Your instincts might tell you that chicken looks cooked, but looks can be deceiving when it comes to food safety. Dangerous bacteria can survive even when food appears perfectly prepared. Most foods should be cooked to at least 75°C to minimise the risk of food poisoning.
The “danger zone” between forty and one hundred forty degrees Fahrenheit is where bacteria multiply fastest. Without a reliable food thermometer, you’re essentially gambling with every meal you prepare. This simple tool could be the difference between a delicious dinner and a trip to the emergency room.
Overcooking and Burning Food Regularly

That slightly blackened toast or well-charred steak might taste amazing, but you’re inadvertently creating a cocktail of harmful compounds. Being careful to watch your food and not overcook or burn can prevent harmful volatile organic compounds from being released into the air, and keeping all cooking surfaces clean of debris prevents burning.
It’s the everyday eating habits that matter the most and impact your health greatly both now and in the future. When foods are cooked at extremely high temperatures, especially when they’re burned or charred, they develop potentially carcinogenic compounds. Grilling and high-heat cooking methods are particularly problematic when overdone, creating chemicals that your body simply wasn’t designed to process.
Ignoring Expiration Dates and Food Storage Guidelines

That milk that’s been sitting in your fridge for two weeks past its expiration date? It’s not just about taste anymore. Cucumbers shocked consumers by appearing frequently in outbreak reports throughout 2024, with contamination typically occurring through soil contact or contaminated irrigation water, while raw milk products continued their troubling pattern of causing illness despite warnings about unpasteurized dairy consumption.

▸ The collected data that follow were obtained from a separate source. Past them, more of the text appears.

Definition add_user_message (user_id : PubKey) (sig : Sig) (request_id : u64) : BrokerMessage :=
  BrokerMessage_V0 {|
    BrokerMessageV0_padding := [];
    BrokerMessageV0_content := BrokerMessageContentV0_BrokerRequest (BrokerRequest_V0 {|
      BrokerRequestV0_id := request_id;
      BrokerRequestV0_content := BrokerRequestContentV0_AddUser (AddUser_V0 {|
        AddUserV0_content := {| AddUserContentV0_user := user_id |}; AddUserV0_sig := sig |}) |}) |}.
Definition remote_add_user (user_id : PubKey) (admin_user_pk : PrivKey) : call conn unit := λ c,
  call_try (exchange (λ id,
    sig ←? map_err ProtocolError_of_LofireError
             (sign admin_user_pk (remote_user c) (to_vec {| AddUserContentV0_user := user_id |}));
    Ok (add_user_message user_id sig id))) (reply_into result_unit) c.

(** [error_receiver.await]: the first reply says whether there is a stream. *)
Definition first_reply (request_id : u64) : call conn unit := λ c,
  a ← unwrap (stream_actors c !! request_id);
  match stream_error a with
  | None => if stream_alive a then OutOfFuel else Ret (Err Closing, c)
  | Some (Some e) => Ret (Err e, with_stream_actors (delete request_id (stream_actors c)) c)
  | Some None => Ret (Ok tt, c)
  end.
(** What the receiver of the stream yields. The entry of the actor is removed when it has
    stopped. *)
Definition received_blocks (request_id : u64) : call conn (list Block) := λ c,
  a ← unwrap (stream_actors c !! request_id);
  Ret (Ok (stream_s a),
       if stream_alive a then c
       else with_stream_actors (delete request_id (stream_actors c)) c).
(** A request that is answered by a stream *)
Definition remote_request_stream (overlay : OverlayId) (request : BrokerOverlayRequestContentV0)
    : call conn (list Block) := λ c,
  let request_id := actor_id (started c) in
  let c := next_actor (with_stream_actors (<[request_id := new_stream_actor]> (stream_actors c)) c) in
  '(res, c) ← send (overlay_message overlay request request_id) c;
  match res with
  | Err e => Ret (Err e, stream_dropped request_id c)
  | Ok _ => call_try (first_reply request_id) (λ _, received_blocks request_id) c
  end.

Definition remote_close c : outcome conn :=
  let c := stop_reading c in
  '(_, t) ← transport_send (transform BrokerMessage_Close) (writer c);
  t ← transport_close t;
  Ret (with_writer t c).

Definition Remote_BrokerConnection : BrokerConnection conn := {|
  close := remote_close;
  add_user := remote_add_user;
  del_user _ _ c := Ret c;
  add_client _ _ c := Ret c;
  del_client _ _ c := Ret c;
  process_overlay_request := remote_request;
  process_overlay_request_stream_response := remote_request_stream;
  process_overlay_request_objectid_response := remote_request_objectid
|}.
End Remote.

(** ** [ConnectionRemote] *)

Module ConnectionRemote.
Section Open.
Context {T : Type} `{!Transport T, !Ed25519}.
Context `{!Serde BrokerMessage, !Serde StartProtocol, !Serde ServerHello}.
Context `{!Serde ClientAuth, !Serde ClientAuthContentV0, !Serde AuthResult}.

(** [close]: its [writer.send] is a future that nothing polls, so nothing is sent. *)
Definition close (w : T) (err : ProtocolError) : outcome (ProtocolError * T) :=
  w ← transport_close w; Ret (err, w).

(** [ext_request]: [unimplemented!] *)
Definition ext_request (w : T) (request : ExtRequest) : outcome (result ExtResponse ProtocolError) :=
  Panic.

(** Sends a frame and reads the next that comes, with those that came before. *)
Definition send_and_next (frame : bytes) (pending : list bytes) (w : T)
    : outcome (result (option bytes * list bytes) ProtocolError * T) :=
  '(frames, w) ← transport_send frame w;
  match frames with
  | None => Ret (Err WriteError, w)
  | Some frames =>
      match pending ++ frames with
      | [] => Ret (Ok (None, []), w)
      | answer :: rest => Ret (Ok (Some answer, rest), w)
      end
  end.

(** [open_broker_connection]: a connection, or an error and what is left of the transport *)
Definition open_broker_connection (w : T) (user : PubKey) (user_pk : PrivKey) (client : PubKey)
    : outcome (result (BrokerConnectionRemote T) (ProtocolError * T)) :=
  '(answer, w) ← send_and_next (to_vec (StartProtocol_Auth ClientHello_V0)) [] w;
  match answer with
  | Err e => Ret (Err (e, w))
  | Ok (None, _) => e ← close w InvalidState; Ret (Err e)
  | Ok (Some answer, pending) =>
      match from_slice (A := ServerHello) answer with
      | None => Ret (Err (ProtocolError_of_serde_bare tt, w))
      | Some server_hello =>
          let content := {| ClientAuthContentV0_user := user; ClientAuthContentV0_client := client;
                            ClientAuthContentV0_nonce := ServerHello_nonce server_hello |} in
          match sign user_pk user (to_vec content) with
          | Err _ => Ret (Err (SignatureError, w))
          | Ok sig =>
              let auth_ser := to_vec (ClientAuth_V0 {| ClientAuthV0_content := content;
                                                       ClientAuthV0_sig := sig |}) in
              '(answer, w) ← send_and_next auth_ser pending w;
              match answer with
              | Err e => Ret (Err (e, w))
              | Ok (None, _) => e ← close w InvalidState; Ret (Err e)
              | Ok (Some answer, pending) =>
                  match from_slice (A := AuthResult) answer with
                  | None => Ret (Err (ProtocolError_of_serde_bare tt, w))
                  | Some auth_result =>
                      let err := AuthResult_result auth_result in
                      if (uint_N err =? 0)%N then
                        cnx ← open_remote w pending user; Ret (Ok cnx)
                      else
                        err ← unwrap (ProtocolError_try_from err);
                        e ← close w err; Ret (Err e)
                  end
              end
          end
      end
  end.
End Open.
End ConnectionRemote.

The dairy industry faced its own reckoning when unpasteurized products caused illness in at least 165 people, while egg contamination from a large-scale poultry operation recalled millions of eggs after 93 people fell ill, exposing ongoing challenges in preventing bacterial contamination. Even vegetables you consider safe can harbor dangerous pathogens when stored improperly or kept beyond their prime.
Reusing Cooking Oil Multiple Times

Stretching that bottle of cooking oil across multiple frying sessions might seem economical, but you’re creating a toxic brew with each reuse. When oil is heated repeatedly, its chemical structure breaks down, forming harmful compounds that can damage your cardiovascular system and increase inflammation throughout your body.

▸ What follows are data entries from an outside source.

(** C7: however the messages of any connections interleave, the server of a node is as a
    sequence of calls leaves it in which the calls of every connection are all its frames but
    the first two, in order, and in the name of one user, who signed the second frame over
    the nonce the first one drew on this connection; of a connection whose first two frames
    are not such, there are none. *)
Theorem Node_connections srv0 n : rtc node_step (starting srv0) n → ∃ log,
  logged_calls log srv0 = Ret (shared n) ∧
  (∀ i, connections n !! i = None → calls_of i log = []) ∧
  ∀ i c, connections n !! i = Some c →
    (calls_of i log = [] ∧ broker_protocol (handler c) = None) ∨
    ∃ hello e r auth e' m post,
      received c = (hello, e) :: (auth, e') :: post ∧
      from_slice hello = Some (StartProtocol_Auth ClientHello_V0) ∧ random_buf e = Some r ∧
      from_slice auth = Some m ∧ authenticates r m ∧
      broker_protocol (handler c) = Some (ClientAuth_user m) ∧
      calls_of i log = pair (ClientAuth_user m) <$> post.
Proof.
  intros (log & Hlog & Hconns)%node_inv_reachable. exists log. split; [done|]. split.
  - intros i Hi. specialize (Hconns i). by rewrite Hi in Hconns.
  - intros i c Hi. specialize (Hconns i). rewrite Hi in Hconns.
    destruct Hconns as [_ ->|hello e r _ _ _ (_ & ? & _)|_ ?|hello e r auth e' m post Hrec Hf Hn Ha Hm Hok];
      [by left..|]. right. exists hello, e, r, auth, e', m, post. split_and!; try done. apply Hok.
Qed.
End Node.

(** [run_server], once the store is open: the node as it starts; a server that cannot be made
    stops it. *)
Section Start.
Context {S R : Type} `{!BrokerStore S, !Serde (array 5), !Serde ConfigMode}.

Definition run_server (s : S) (dirs : gmap RepoStoreId (array 32 * R)) : outcome (node (S := S) (R := R)) :=
  '(server, _) ← Server.new s ConfigMode_Local dirs;
  match server with
  | Err _ => Panic
  | Ok server => Ret (starting server)
  end.
End Start.

(** ** Example: two connections at once *)

Module Examples.
Import BareTypes.Instances NetBare.NetInstances MessageInstances MemStore LmdbMem LmdbServed LmdbExamples.
Import OverlayProps.Examples ServerProps.Examples AuthProps.Examples SessionProps.Examples Node.Examples.

Definition get1_children : BrokerOverlayRequestContentV0 :=
  BrokerOverlayRequestContentV0_BlockGet (BlockGet_V0 {|
    BlockGetV0_id := Block_id b1; BlockGetV0_include_children := false; BlockGetV0_topic := None |}).
(** The second connection sends a message before it authenticates, and is closed. *)
Definition schedule : list (nat * node_event) :=
  [(0, EvAccept); (0, EvMessage (binary hello)); (1, EvAccept); (1, EvMessage (binary hello));
   (0, EvMessage (binary auth1)); (1, EvMessage (binary (to_vec (request 1 join1))));
   (0, EvMessage (binary (to_vec (request 1 join1)))); (0, EvMessage (binary (to_vec (request 2 put1))));
   (0, EvMessage (binary (to_vec (request 3 get1_children)))); (0, EvMessage (binary (to_vec (request 4 put1))));
   (0, EvFlush); (0, EvEnd)].
Lemma schedule_runs :
  match run_events 3 3 schedule (starting server0) with
  | Some n => match connections n !! 0, connections n !! 1 with
              | Some c0, Some c1 =>
                  bool_decide (length (wire c0) = 7 ∧ length (received c0) = 6 ∧ channel c0 = [] ∧
                               running c0 = false ∧ length (wire c1) = 2 ∧ running c1 = false ∧
                               broker_protocol (handler c1) = None ∧
                               is_Some (broker_protocol (handler c0)))
              | _, _ => false
              end
  | None => false
  end = true.
Proof. vm_compute. reflexivity. Qed.
Lemma Node_connections_witness : ∃ n c log,
  rtc (node_step 3 3) (starting server0) n ∧ connections n !! 0 = Some c ∧
  logged_calls 3 3 log server0 = Ret (shared n) ∧ length (calls_of 0 log) = 4.
Proof.
  pose proof schedule_runs as Hd.
  destruct (run_events 3 3 schedule (starting server0)) as [n|] eqn:Hrun; [|done].
  apply run_events_steps in Hrun.
  destruct (connections n !! 0) as [c|] eqn:Hc; [|done].
  destruct (connections n !! 1) as [c1|]; [|done].
  apply bool_decide_eq_true in Hd as (_ & Hlen & _ & _ & _ & _ & _ & Hu).
  destruct (Node_connections 3 3 server0 n Hrun) as (log & Hlog & _ & Hconns).
  exists n, c, log. split_and!; [done..|].
  destruct (Hconns 0 c Hc) as [[_ Hno]|(hello & e & r & auth & e' & m & post & Hrec & _ & _ & _ & _ & _ & ->)].
  - rewrite Hno in Hu. by destruct Hu.
  - rewrite Hrec in Hlen. rewrite length_fmap. cbn in Hlen. lia.
Defined.
End Examples.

The visual cues are usually obvious – darkened, thick oil that smokes at lower temperatures – but many people ignore these warning signs. Each time you reheat used oil, you’re concentrating these dangerous compounds, turning what should be a cooking medium into a health hazard. Fresh oil for each cooking session isn’t just about taste; it’s about protecting your long-term health.

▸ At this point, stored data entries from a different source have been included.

(* ===== verification/ClientSpec.v ===== *)
(** * What a client's calls mean

    The abstract server of [ServerProps] as a connection: tables and one map of blocks per
    repository. A connection refines it when each of its requests does; local and remote
    connections do, and so does whatever a client makes of their requests. *)

From stdpp Require Import functions.
From S2P Require Import ObjectProps ObjectStoreProps Bare BareTypes BrokerRows NetBare MessageBare OverlayProps LmdbRepoStore LmdbView LmdbMem LmdbProps LmdbServed ServerTables ServerSim ServerProps.
From S2P Require Import Prelude Serde Types Block Store Object Utils Branch NetTypes NetErrors.
From S2P Require Import ObjectTree ObjectStore ObjectSim BrokerStore BrokerTables Auth AuthProps.
From S2P Require Import Server Session SessionProps Client Connection ConnectionProps ClientProps.

Abbreviation blocks := (RepoStoreId → gmap BlockId Block) (only parsing).

(** ** The abstract connection *)

Record abstract : Type := { ab_state : tables * blocks; ab_user : PubKey; ab_calls : nat }.

Section Abstract.
Context `{!Crypto, !Ed25519, !Bloom}.
Context `{!Serde Block, !Serde BlockContentV0, !Serde ObjectContent, !Serde AddUserContentV0}.
Variables (obj_fuel fuel : nat) (envs : environment).
Implicit Types a : abstract.

Definition ab_next (st : tables * blocks) a : abstract :=
  {| ab_state := st; ab_user := ab_user a; ab_calls := 1 + ab_calls a |}.
(** A call of the server, with what its kind of answer is read as *)
Definition ab_run {A} (read : server_resp → outcome A) (k : server_call) a : outcome (A * abstract) :=
  '(r, st) ← ServerProps.spec_call obj_fuel fuel (ab_user a) k (ab_state a);
  r ← read r; Ret (r, ab_next st a).
Definition read_unit (r : server_resp) : outcome (result unit ProtocolError) :=
  match r with RUnit r => Ret r | RBlocks _ => Panic end.
Definition read_blocks (r : server_resp) : outcome (result (list Block) ProtocolError) :=
  match r with RBlocks r => Ret r | RUnit _ => Panic end.

Definition ab_add_user (user_id : PubKey) (admin_user_pk : PrivKey) : call abstract unit := λ a,
  match sign admin_user_pk (ab_user a) (to_vec {| AddUserContentV0_user := user_id |}) with
  | Err e => Ret (Err (ProtocolError_of_LofireError e), a)
  | Ok sig => ab_run read_unit (CallAddUser (ab_user a) user_id sig) a
  end.
Definition ab_request (o : OverlayId) (r : BrokerOverlayRequestContentV0) : call abstract unit := λ a,
  match r with
  | BrokerOverlayRequestContentV0_OverlayConnect _ => ab_run read_unit (CallConnect o) a
  | BrokerOverlayRequestContentV0_OverlayJoin j =>
      random ← unwrap (random_buf (envs (ab_calls a)));
      ab_run read_unit (CallJoin o (OverlayJoin_repo_pubkey j) (OverlayJoin_secret j)
                          (OverlayJoin_peers j) random (secs (envs (ab_calls a)))) a
  | BrokerOverlayRequestContentV0_ObjectPin op =>
      ab_run read_unit (CallBlocks o (OpPinObject (ObjectPin_id op))) a
  | BrokerOverlayRequestContentV0_ObjectUnpin op =>
      ab_run read_unit (CallBlocks o (OpUnpinObject (ObjectUnpin_id op))) a
  | BrokerOverlayRequestContentV0_ObjectDel op =>
      ab_run read_unit (CallBlocks o (OpDelObject (ObjectDel_id op))) a
  | BrokerOverlayRequestContentV0_BlockPut b =>
      ab_run read_unit (CallBlocks o (OpPutBlock (BlockPut_block b))) a
  | _ => Ret (Err InvalidState, ab_next (ab_state a) a)
  end.
Definition ab_stream (o : OverlayId) (r : BrokerOverlayRequestContentV0)
    : call abstract (list Block) := λ a,
  match r with
  | BrokerOverlayRequestContentV0_BlockGet b =>
      ab_run read_blocks (CallBlocks o (OpGetBlock (BlockGet_id b) (BlockGet_include_children b))) a
  | BrokerOverlayRequestContentV0_BranchSyncReq b =>
      ab_run read_blocks (CallBlocks o (OpSyncBranch (BranchSyncReq_heads b)
        (BranchSyncReq_known_heads b) (BranchSyncReq_known_commits b))) a
  | _ => Ret (Err InvalidState, ab_next (ab_state a) a)
  end.
(** No meaning is given to the copy of an object, which is to be done in the code. *)
#[export] Instance abstract_connection : BrokerConnection abstract := {
  close a := Ret a;
  add_user := ab_add_user;
  del_user _ _ a := Ret a;
  add_client _ _ a := Ret a;
  del_client _ _ a := Ret a;
  process_overlay_request := ab_request;
  process_overlay_request_stream_response := ab_stream;
  process_overlay_request_objectid_response _ _ _ := Panic
}.
End Abstract.

(** ** Refinement *)

(** The requests a client makes: each with the method for its kind of answer, peers whose
    rows fit, blocks under their own hash *)
Definition request_ok `{!Crypto, !Serde Block} (fits : PeerAdvert → Prop)
    (r : BrokerOverlayRequestContentV0) : Prop :=
  match r with
  | BrokerOverlayRequestContentV0_BlockPut b => id_ok (BlockPut_block b)
  | BrokerOverlayRequestContentV0_OverlayJoin j => Forall fits (OverlayJoin_peers j)
  | _ => is_stream_request r = false
  end.

(** A connection stands for the abstract one, with a number of requests left: what returns
    there returns here, the same errors, and the same blocks up to what is cached. *)
Class Refines (C : Type) `{!Crypto, !Serde Block} (A : BrokerConnection abstract)
    `{!BrokerConnection C} : Type := {
  fits_advert : PeerAdvert → Prop;
  stands : nat → abstract → C → Prop;
  stands_less n a c : stands (S n) a c → stands n a c;
  refines_add_user n a c user_id sk : stands (S n) a c →
    osim (λ x y, x.1 = y.1 ∧ stands n x.2 y.2) (add_user user_id sk a) (add_user user_id sk c);
  refines_request n a c o r : stands (S n) a c → request_ok fits_advert r →
    osim (λ x y, x.1 = y.1 ∧ stands n x.2 y.2)
      (process_overlay_request o r a) (process_overlay_request o r c);
  refines_stream n a c o r : stands (S n) a c → is_stream_request r = true →
    osim (λ x y, result_like (Forall2 same) x.1 y.1 ∧ stands n x.2 y.2)
      (process_overlay_request_stream_response o r a) (process_overlay_request_stream_response o r c)
}.

(** ** Local and remote connections *)

Section Instances.
Context {S R : Type} `{!BrokerStore S, !BrokerStoreSpec S}.
Context `{!RwLockRelock, !Crypto, !Ed25519, !Bloom, !RustFsm, !XActor}.
Context `{!Serde Block, !Serde BlockContentV0, !Serde ObjectContent, !Serde AddUserContentV0}.
Context `{!Serde Digest, !Serde SymKey, !Serde PubKey, !Serde bool, !Serde u32}.
Context `{!Serde OverlayMeta, !Serde PeerAdvert, !Serde RepoStoreId}.
Context `{!Serde ServerHello, !Serde ClientAuth, !Serde ClientAuthContentV0, !Serde AuthResult}.
Context `{!Serde BrokerMessage, !Serde StartProtocol, !Serde ExtResponse}.
Context `{!SerdeLaws Block, !SerdeLaws BrokerMessage, !SerdeTagged BrokerMessage}.
Context `{!SerdeLaws Digest, !SerdeLaws SymKey, !SerdeLaws PubKey, !SerdeLaws bool, !SerdeLaws u32}.
Context `{!SerdeLaws OverlayMeta, !SerdeLaws PeerAdvert, !SerdeLaws RepoStoreId}.
Context `{!RepoStore R, !RepoStoreSpec R, !RepoStoreTotal R, !ServedStore R, !RepoDirs R, !ServedSpec R}.
Context `{!XActorLaws, !SerializingStore R}.
Variables (obj_fuel fuel : nat) (envs : environment).
Context (Hdirs : ∀ id, dir_create id = true) (Hfits : tables_fit (S := S)).
(** The randomness does not fail and the clock can be read. *)
Context (Hrandom : ∀ n, is_Some (random_buf (envs n))) (Hclock : ∀ n, returns (now_timestamp (secs (envs n)))).

Abbreviation local := (BrokerConnectionLocal S R).
Abbreviation remote := (BrokerConnectionRemote (ServerTransport S R)).
Abbreviation meaning := (abstract_connection obj_fuel fuel envs).

Definition local_stands (a : abstract) (cl : local) : Prop :=
  server_ok (broker cl) (ab_state a) ∧ local_user cl = ab_user a ∧ local_calls cl = ab_calls a.

(** A call of the server that one of [ServerProps] is *)
Lemma on_broker_sim {A} (RA : A → A → Prop) read make (M : Server.srv (S := S) (R := R) A) k a cl :
  (∀ srv, ServerProps.run_call obj_fuel fuel (ab_user a) k srv = ('(r, srv) ← M srv; Ret (make r, srv))) →
  (∀ x r, resp_like x (make r) → ∃ r', read x = Ret r' ∧ result_like RA r' r) →
  ServerProps.call_ok (S := S) k → local_stands a cl →
  osim (λ x y, result_like RA x.1 y.1 ∧ local_stands x.2 y.2)
    (ab_run obj_fuel fuel read k a) (on_broker M cl).
Proof.
  intros Hrun Hread Hk (Hok & Hu & Hn).
  pose proof (run_call_sim obj_fuel fuel Hdirs Hfits (ab_user a) k _ _ Hok Hk) as Hsim.
  rewrite Hrun in Hsim. unfold ab_run, on_broker.
  destruct (ServerProps.spec_call _ _ _ _ _) as [[x st]| |], (M (broker cl)) as [[r srv]| |];
    inversion Hsim as [? ? [Hx Hok']| |]; [|constructor..]. cbn in Hx, Hok'.
  cbn [mbind outcome_bind]. destruct (Hread x r Hx) as (r' & -> & Hr). cbn [mbind outcome_bind].
  constructor. split; [done|]. by split_and!; cbn; [|..|rewrite Hn].
Qed.
Lemma read_unit_like x r : resp_like x (RUnit r) → ∃ r', read_unit x = Ret r' ∧ result_like eq r' r.
Proof. destruct x as [r'|]; [|done]. intros ->. exists r. split; [done|]. by destruct r. Qed.
Lemma read_blocks_like x r : resp_like x (RBlocks r) →
  ∃ r', read_blocks x = Ret r' ∧ result_like (Forall2 same) r' r.
Proof.
  destruct x as [|r']; [done|]. intros Hr. exists r'. split; [done|].
  destruct r', r; try done. cbn in *. eapply Forall2_impl; [exact Hr|]. by intros b b' [Hs _].
Qed.
Lemma on_broker_unit (M : Server.srv (S := S) (R := R) unit) k a cl :
  (∀ srv, ServerProps.run_call obj_fuel fuel (ab_user a) k srv = ('(r, srv) ← M srv; Ret (RUnit r, srv))) →
  ServerProps.call_ok (S := S) k → local_stands a cl →
  osim (λ x y, x.1 = y.1 ∧ local_stands x.2 y.2)
    (ab_run obj_fuel fuel read_unit k a) (on_broker M cl).
Proof.
  intros Hrun Hk Hst. eapply osim_impl; [by apply (on_broker_sim eq _ RUnit), Hst; [|apply read_unit_like|]|].
  intros [[[]|e] a'] [[[]|e'] cl'] [Hr Hst']; cbn in *; try done. by subst.
Qed.

#[export, refine] Instance Local_Refines : Refines local meaning (BrokerConnection0 := local_conn obj_fuel fuel envs) := {
  fits_advert := PeerProps.advert_fits (S := S);
  stands _ := local_stands
}.
Proof.
  - done.
  - intros _ a cl user_id sk Hst. pose proof Hst as (_ & Hu & _).
    cbn [add_user abstract_connection local_conn Local_BrokerConnection]. unfold ab_add_user, local_add_user.
    rewrite Hu. destruct (sign _ _ _) as [sig|e]; [|by constructor].
    by apply on_broker_unit.
  - intros _ a cl o r Hst Hr. pose proof Hst as (_ & Hu & Hn).
    cbn [process_overlay_request abstract_connection local_conn Local_BrokerConnection].
    destruct r; cbn [ab_request local_request]; unfold local_env; rewrite ?Hu, ?Hn;
      try (by apply on_broker_unit); try (by constructor; split; [|split_and!; cbn; [apply Hst|..|rewrite Hn]]).
    destruct (Hrandom (ab_calls a)) as [random ->]. cbn [unwrap mbind outcome_bind].
    by apply on_broker_unit; [|split; [apply Hclock|]|].
  - intros _ a cl o r Hst Hr. pose proof Hst as (_ & Hu & Hn).
    cbn [process_overlay_request_stream_response abstract_connection local_conn Local_BrokerConnection].
    destruct r; try done; cbn [ab_stream local_request_stream]; rewrite Hu;
      (eapply (on_broker_sim (Forall2 same) _ RBlocks); [|apply read_blocks_like|done|done]); done.
Defined.

(** The remote connection, which has identifiers of actors left. *)
Definition remote_stands (n : nat) (a : abstract) (cr : remote) : Prop :=
  ∃ cl, local_stands a cl ∧ conn_ok cl cr ∧ (N.of_nat (started cr + n) <= 2 ^ 64)%N.
Lemma remote_step n cl cr k {A B} (RA : A → B → Prop) (m : outcome (A * abstract)) (m' : outcome (B * local))
    (m'' : outcome (B * remote)) (make : B → conn_resp) :
  conn_ok cl cr → (N.of_nat (started cr + Datatypes.S n) <= 2 ^ 64)%N → conn_call_ok k →
  osim (λ x y, RA x.1 y.1 ∧ local_stands x.2 y.2) m m' →
  run_conn_call (local_conn obj_fuel fuel envs) k cl = ('(r, c) ← m'; Ret (make r, c)) →
  run_conn_call (remote_conn obj_fuel fuel envs) k cr = ('(r, c) ← m''; Ret (make r, c)) →
  osim (λ x y, (∃ r, RA x.1 r ∧ make y.1 = resp_skip (make r)) ∧ remote_stands n x.2 y.2) m m''.
Proof.
  intros Hok Hn Hk Hm Hl Hr.
  pose proof (conn_call_sim obj_fuel fuel envs k cl cr Hok Hk ltac:(lia)) as Hsim. rewrite Hl, Hr in Hsim.
  destruct Hm as [[x a'] [y cl'] [Hx Hst]| |]; destruct m'' as [[z cr']| |];
    inversion Hsim as [? ? [[Hz Hok'] Hs]| |]; constructor.
  cbn in *. split; [by exists y|]. exists cl'. split_and!; [done..|lia].
Qed.

#[export, refine] Instance Remote_Refines : Refines remote meaning (BrokerConnection0 := remote_conn obj_fuel fuel envs) := {
  fits_advert := PeerProps.advert_fits (S := S);
  stands := remote_stands
}.
Proof.
  - intros n a cr (cl & Hst & Hok & Hn). exists cl. split_and!; [done..|lia].
  - intros n a cr user_id sk (cl & Hst & Hok & Hn).
    eapply osim_impl; [eapply (remote_step n cl cr (ConnAddUser user_id sk) eq); [done|exact Hn|done| |reflexivity|reflexivity]|].
    + by apply (refines_add_user (Refines := Local_Refines) 0).
    + intros [r a'] [r' cr'] [(r2 & -> & [= ->]) Hst']. by split.
  - intros n a cr o r (cl & Hst & Hok & Hn) Hr.
    eapply osim_impl; [eapply (remote_step n cl cr (ConnRequest o r) eq); [done|exact Hn| | |reflexivity|reflexivity]|].
    + destruct r; try done. by destruct x.
    + by apply (refines_request (Refines := Local_Refines) 0).
    + intros [x a'] [r' cr'] [(r2 & -> & [= ->]) Hst']. by split.
  - intros n a cr o r (cl & Hst & Hok & Hn) Hr.
    eapply osim_impl; [eapply (remote_step n cl cr (ConnStream o r) (result_like (Forall2 same))); [done|exact Hn|done| |reflexivity|reflexivity]|].
    + by apply (refines_stream (Refines := Local_Refines) 0).
    + intros [x a'] [r' cr'] [(r2 & Hx & [= ->]) Hst']. split; [|done]. cbn in *.
      destruct x as [bs|e], r2 as [bs'|e']; cbn in *; try done.
      apply Forall2_fmap_r. eapply Forall2_impl; [exact Hx|]. intros b b' (? & ? & ?).
      split_and!; [|done|apply id_ok_skip]. by rewrite skip_idemp.
Defined.
End Instances.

Poor Hand Hygiene and Surface Cleaning

Your hands touch everything – your phone, door handles, your face – and then they touch your food. This seemingly innocent chain of contact is how most foodborne illnesses actually start. Urbanization and changes in consumer habits have increased the number of people buying and eating food prepared in public places, while globalization has triggered growing consumer demand for a wider variety of foods, resulting in an increasingly complex and longer global food chain.
The twenty-second hand-washing rule isn’t arbitrary – it takes that long to actually remove harmful bacteria. But it’s not just your hands. Good collaboration between governments, food producers and consumers is needed to help ensure food safety and stronger food systems. Kitchen surfaces, cutting boards, and utensils become breeding grounds for bacteria when not properly cleaned between uses.